Multa per divieto di sosta, basta poco perché la sanzione diventi un vero e proprio salasso. Tutte le variabili per questa infrazione

La multa per divieto di sosta è un “classico” del Codice della Strada, e del resto l’infrazione stradale per eccellenza, quantomeno perché è la sanzione più diffusa, con migliaia di multe ogni giorno in ogni parte d’Italia.

Divieto di sosta, basta poco per far diventare la multa un salasso – Automotorinews.it

Quello dei parcheggi è un problema tipico per ogni automobilista, che spesso ha difficoltà a districarsi tra strisce blu, parcheggi, garage e zone di sosta gratuite. Sovente le zone in cui vige il divieto non sono facili da individuare, e soprattutto ci sono le variabili delle strisce blu. Anche la sosta in questi spazi, senza esporre il titolo di parcheggio o se questo è scaduto, è di fatto oggetto di sanzione ed equivale a un divieto di sosta.

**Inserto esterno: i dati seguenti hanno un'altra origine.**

Lemma trimEnd_app_stop (a b : str) (c : ascii) :
  isWhiteSpace c = false -> trimEnd (a ++ c :: b) = a ++ c :: trimEnd b.
Proof.
  intros Hc. unfold trimEnd. rewrite rev_app_distr. simpl rev.
  rewrite <- app_assoc. simpl app.
  rewrite dropWhile_app_stop by exact Hc.
  rewrite rev_app_distr. simpl rev. rewrite rev_involutive.
  now rewrite <- app_assoc.
Qed.

Lemma trimEnd_blank (s : str) : isBlank s = true -> trimEnd s = [].
Proof.
  intros H. unfold trimEnd. rewrite dropWhile_all; [reflexivity|].
  now rewrite forallb_rev.
Qed.

(** [trim] leaves nothing exactly when the string is blank. *)
Lemma trim_nil_iff (s : str) : trim s = [] <-> isBlank s = true.
Proof.
  unfold trim, trimStart. split.
  - intros H. apply dropWhile_nil_iff.
    destruct (dropWhile isWhiteSpace s) as [|c r] eqn:E; [reflexivity|].
    apply dropWhile_head in E.
    pose proof (trimEnd_app_stop [] r c E) as H'. simpl in H'.
    rewrite H' in H. discriminate.
  - intros H. apply dropWhile_nil_iff in H. now rewrite H.
Qed.

Lemma len_zero_iff (s : str) : (len s =? 0)%Z = true <-> s = [].
Proof.
  unfold len. destruct s; simpl; split; try reflexivity; try discriminate.
Qed.

Lemma trim_blank_test (s : str) : (len (trim s) =? 0)%Z = isBlank s.
Proof.
  destruct (isBlank s) eqn:E.
  - apply len_zero_iff. now apply trim_nil_iff.
  - destruct (len (trim s) =? 0)%Z eqn:E'; [|reflexivity].
    apply len_zero_iff, trim_nil_iff in E'. congruence.
Qed.

Lemma find_first_dot (s : str) :
  find_first (js ".") s
  = if existsb isDot s then Some (length (beforeFirstDot s)) else None.
Proof.
  change (js ".") with ["."%char].
  induction s as [|c s IH]; [reflexivity|].
  cbn [find_first strip_prefix existsb beforeFirstDot takeWhile].
  change (isDot c) with (Ascii.eqb c "."). rewrite (Ascii.eqb_sym "."%char c).
  destruct (Ascii.eqb c ".") eqn:E; simpl; [reflexivity|].
  fold (beforeFirstDot s). rewrite IH. now destruct (existsb isDot s).
Qed.

Lemma includes_dot (s : str) : includes (js ".") s = existsb isDot s.
Proof.
  unfold includes, indexOf. rewrite find_first_dot.
  destruct (existsb isDot s); [|reflexivity].
  destruct (Z.of_nat (length (beforeFirstDot s)) =? -1)%Z eqn:E; [|reflexivity].
  apply Z.eqb_eq in E. lia.
Qed.

Lemma indexOf_dot (s : str) :
  existsb isDot s = true ->
  indexOf (js ".") s = Z.of_nat (length (beforeFirstDot s)).
Proof. intros H. unfold indexOf. now rewrite find_first_dot, H. Qed.

(** A string with a dot is the part before the first dot, the dot, and a
    rest. *)
Lemma split_at_first_dot (s : str) :
  existsb isDot s = true ->
  exists rest, s = beforeFirstDot s ++ "."%char :: rest.
Proof.
  induction s as [|c s IH]; [discriminate|].
  cbn [existsb beforeFirstDot takeWhile].
  change (isDot c) with (Ascii.eqb c "."). destruct (Ascii.eqb c ".") eqn:E; simpl.
  - intros _. apply Ascii.eqb_eq in E. subst c. now exists s.
  - intros H. destruct (IH H) as (rest & Hrest). exists rest.
    f_equal. exact Hrest.
Qed.

Lemma beforeFirstDot_app (a rest : str) :
  forallb (fun c => negb (isDot c)) a = true ->
  beforeFirstDot (a ++ "."%char :: rest) = a.
Proof. intros H. unfold beforeFirstDot. now apply takeWhile_app_stop. Qed.

Lemma beforeFirstDot_dotless (s : str) :
  forallb (fun c => negb (isDot c)) (beforeFirstDot s) = true.
Proof.
  unfold beforeFirstDot. induction s as [|c s IH]; simpl; [reflexivity|].
  destruct (negb (isDot c)) eqn:E; simpl; [|reflexivity]. now rewrite E.
Qed.

Lemma beforeFirstDot_no_dot (s : str) :
  existsb isDot s = false -> beforeFirstDot s = s.
Proof.
  intros H. apply takeWhile_all. induction s as [|c s IH]; simpl in *; [reflexivity|].
  apply orb_false_iff in H as [-> H]. simpl. now apply IH.
Qed.

Lemma existsb_dropWhile (p q : ascii -> bool) (s : str) :
  existsb q s = false -> existsb q (dropWhile p s) = false.
Proof.
  induction s as [|c s IH]; simpl; [reflexivity|].
  intros H. apply orb_false_iff in H as [Hc H].
  destruct (p c); [now apply IH|]. simpl. now rewrite Hc, H.
Qed.

Lemma existsb_rev (q : ascii -> bool) (s : str) : existsb q (rev s) = existsb q s.
Proof.
  induction s as [|c s IH]; simpl; [reflexivity|].
  rewrite existsb_app, IH. simpl. rewrite orb_false_r. apply orb_comm.
Qed.

Lemma trim_no_dot (s : str) : existsb isDot s = false -> existsb isDot (trim s) = false.
Proof.
  intros H. unfold trim, trimEnd, trimStart.
  rewrite existsb_rev. apply existsb_dropWhile. rewrite existsb_rev.
  now apply existsb_dropWhile.
Qed.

In più, ci sono molti tratti in cui è proibita anche la fermata, ossia semplicemente fermare il veicolo a bordo strada, anche per pochi secondi. Da qui si capisce come sia facile incappare nella “trappola” delle multe, senza ovviamente citare le infrazioni eclatanti, come la sosta selvaggia. Abitudine questa a dir poco incivile e pericolosa per l’incolumità degli altri. Il divieto di sosta è regolarizzato dall’Articolo 158, che punisce il divieto sia nelle aree urbane che in quelle extra urbane.

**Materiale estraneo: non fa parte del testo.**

Lemma soft_totals_avoid_split : avoids "Y" (soft_totals_ new) = true.
Proof. vm_compute. reflexivity. Qed.

(** X3: whatever the total and the dealer card, Split is answered only
    for the hand type ["pair"]. *)
Theorem split_only_for_pairs hand_type total dealer :
  hand_type ≠ "pair" →
  get_correct_action new hand_type total dealer ≠ "Y"%char.
Proof.
  intros Hpair. unfold get_correct_action.
  destruct (String.eqb_spec hand_type "pair") as [?|_]; [contradiction|].
  destruct (String.eqb hand_type "soft");
    apply avoids_find_or_hit;
    auto using hard_totals_avoid_split, soft_totals_avoid_split;
    discriminate.
Qed.

Lemma split_only_for_pairs_witness :
  get_correct_action new "soft" 18 6 ≠ "Y"%char.
Proof. apply (split_only_for_pairs "soft" 18 6). discriminate. Defined.

Lemma valid_dealer_in dealer : valid_dealer dealer → In dealer dealers.
Proof. exact (StrategyFacts.in_seqZ_interval 2 11 dealer). Qed.

Lemma absolute_same_everywhere :
  forallb (λ cat,
    forallb (λ total,
      forallb (λ d1, forallb (absolute_same cat total d1) dealers) dealers)
      (totals_of cat))
    [Hard; Soft; Pair] = true.
Proof. vm_compute. reflexivity. Qed.

Lemma fives_as_hard_10_everywhere : forallb fives_as_hard_10 dealers = true.
Proof. vm_compute. reflexivity. Qed.
Lemma listing_length_is_short_of_its_body_witness :
  let content := Str (Extended.listing (u "/docs/") [u "a.txt"]) in
  let body := returned (encode (Extended.listing (u "/docs/") [u "a.txt"])) in
  getitem (extended_headers content (u "text/html") None) (u "Content-Length")
  = Some (str_of_int (N.of_nat (length (Extended.listing (u "/docs/") [u "a.txt"]))))
  /\ (length (Extended.listing (u "/docs/") [u "a.txt"]) + 10 <= length body)%nat.
Proof.
  apply (listing_length_is_short_of_its_body
           (u "/docs/") [u "a.txt"] (u "text/html")
           (returned (encode (Extended.listing (u "/docs/") [u "a.txt"])))).
  vm_compute. reflexivity.
Defined.

Lemma bytes_content_length_is_body_length_witness :
  exists head,
    utf8_encode
      (u "HTTP/1.1 " ++ str_of_int 200 ++ u " " ++ u "OK" ++ CRLF
       ++ u "Server: SimplePythonWebServer" ++ CRLF
       ++ u "Connection: close" ++ CRLF
       ++ u "Content-Length: " ++ str_of_int (N.of_nat (length (b "hi"))) ++ CRLF
       ++ u "Content-Type: " ++ u "text/html" ++ CRLF ++ CRLF)
    = Some head
    /\ Minimal.create_response 200 (u "OK") (Bytes (b "hi")) (u "text/html")
       = Ok (head ++ b "hi")
    /\ Extended.create_response 200 (u "OK") (Bytes (b "hi")) (u "text/html") None
       = Ok (head ++ b "hi").
Proof.
  apply (bytes_content_length_is_body_length 200 (u "OK") (u "text/html") (b "hi")).
  - discriminate.
  - apply u_encodable.
  - apply u_encodable.
Defined.
(** * Site collection engine (js/state/siteUtil.js): shallow embedding

    The sites list of the application state is an Immutable.js [List] of
    [Map]s.  Here a site record is a Rocq record whose optional keys are
    [option]s, the list is a [list], indices are [nat], and "not found"
    ([-1] in the source) is [None].  Functions of the source that recurse
    through the folder tree ([removeSite], [getAncestorFolderIds]) do not
    terminate on cyclic trees, so they take a [fuel] argument and return
    [None] when it runs out. *)

From Stdlib Require Import ZArith String List Lia Sorting.Sorted.
From stdpp Require Import base list.
Import ListNotations.

Local Open Scope Z_scope.

(** ** Data model *)

(** Modelled from the spec: the constants module [js/constants/siteTags.js]
    is missing from the sources; the spec gives the tag enumeration
    {BOOKMARK, BOOKMARK_FOLDER, PINNED, ...} of opaque equatable values.
    Like its sibling [downloadActions], the module is built with
    [mapValuesByKeys], so each constant is a non-empty string named after
    its key. *)
Inductive siteTag : Type :=
  | BOOKMARK
  | BOOKMARK_FOLDER
  | PINNED
  | READING_LIST.

(** Modelled from the spec: the string behind each constant of the missing
    [siteTags] module (its key in lower case, dashes for underscores).  The
    strings matter only where the source treats a tag as a string
    ([typeof tags === 'string'], [String.prototype.includes]). *)
Definition tagName (t : siteTag) : string :=
  match t with
  | BOOKMARK => "bookmark"
  | BOOKMARK_FOLDER => "bookmark-folder"
  | PINNED => "pinned"
  | READING_LIST => "reading-list"
  end.

(** [===] on two tag strings. *)
Definition tag_eqb (a b : siteTag) : bool := String.eqb (tagName a) (tagName b).

(** [haystack.includes(needle)] on strings. *)
Definition str_includes (haystack needle : string) : bool :=
  match String.index 0 needle haystack with
  | Some _ => true
  | None => false
  end.

(** A timestamp slot: absent key, [null] (history cleared) or a number. *)
Inductive jsnum : Type :=
  | JUndefined
  | JNull
  | JNum (n : Z).

(** One entry of the sites list.  [None] is an absent key ([undefined]).
    Numbers are the integers the application stores (ids, partition
    numbers, millisecond timestamps).  [tags] is always an Immutable List on
    entries of the sites list: [mergeSiteDetails] and [getDetailFromFrame]
    always set it, and [removeSite] and [filterOutNonRecents] read its
    [size] unguarded. *)
Record site : Type := mkSite {
  location : option string;
  title : option string;
  customTitle : option string;
  tags : list siteTag;
  lastAccessedTime : jsnum;
  count : option Z;
  folderId : option Z;
  parentFolderId : option Z;
  partitionNumber : option Z;
  favicon : option string;
  themeColor : option string
}.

Divieto di sosta, basta poco per far diventare la multa un salasso

I casi più eclatanti sono quelli che riguardano la sosta in curva o in prossimità di passaggi a livello, ma anche dentro gallerie e sottopassaggi. Curve, dossi, semafori e zone di segnaletiche, e naturalmente anche sui marciapiedi, passaggi pedonali e piste ciclabili. Uno degli ultimi aggiornamenti riguarda il divieto di sostare nelle aree di ricarica dei veicoli elettrici. Nel complesso, sono 23 i divieti complessivi, e per quanto riguarda la sanzione i costi vanno dai 41 ai 168 euro.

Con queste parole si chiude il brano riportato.